What the exercise asks » Report each line of the entries below that includes "Open".

===

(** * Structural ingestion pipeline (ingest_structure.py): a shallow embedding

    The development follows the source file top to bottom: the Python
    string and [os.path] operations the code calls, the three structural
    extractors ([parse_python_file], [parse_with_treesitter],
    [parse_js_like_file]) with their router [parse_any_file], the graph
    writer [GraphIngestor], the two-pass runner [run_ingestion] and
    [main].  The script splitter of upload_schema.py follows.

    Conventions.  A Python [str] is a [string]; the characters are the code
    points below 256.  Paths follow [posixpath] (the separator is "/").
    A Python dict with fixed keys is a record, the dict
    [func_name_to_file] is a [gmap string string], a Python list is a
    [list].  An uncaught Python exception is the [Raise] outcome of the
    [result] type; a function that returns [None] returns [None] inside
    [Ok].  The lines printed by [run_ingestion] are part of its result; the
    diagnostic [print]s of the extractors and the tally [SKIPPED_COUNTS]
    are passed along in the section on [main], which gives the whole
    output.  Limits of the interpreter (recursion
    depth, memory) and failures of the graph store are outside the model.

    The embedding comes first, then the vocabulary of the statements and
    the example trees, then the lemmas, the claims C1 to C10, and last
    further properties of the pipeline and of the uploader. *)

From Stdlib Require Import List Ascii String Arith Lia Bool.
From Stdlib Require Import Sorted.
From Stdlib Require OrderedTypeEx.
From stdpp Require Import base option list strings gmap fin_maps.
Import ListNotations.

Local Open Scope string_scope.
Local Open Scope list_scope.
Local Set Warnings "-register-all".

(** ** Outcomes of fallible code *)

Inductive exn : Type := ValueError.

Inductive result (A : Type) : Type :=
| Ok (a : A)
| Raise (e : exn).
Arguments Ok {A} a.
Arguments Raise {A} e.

===

Written solution »
Local Open Scope string_scope.
Local Open Scope list_scope.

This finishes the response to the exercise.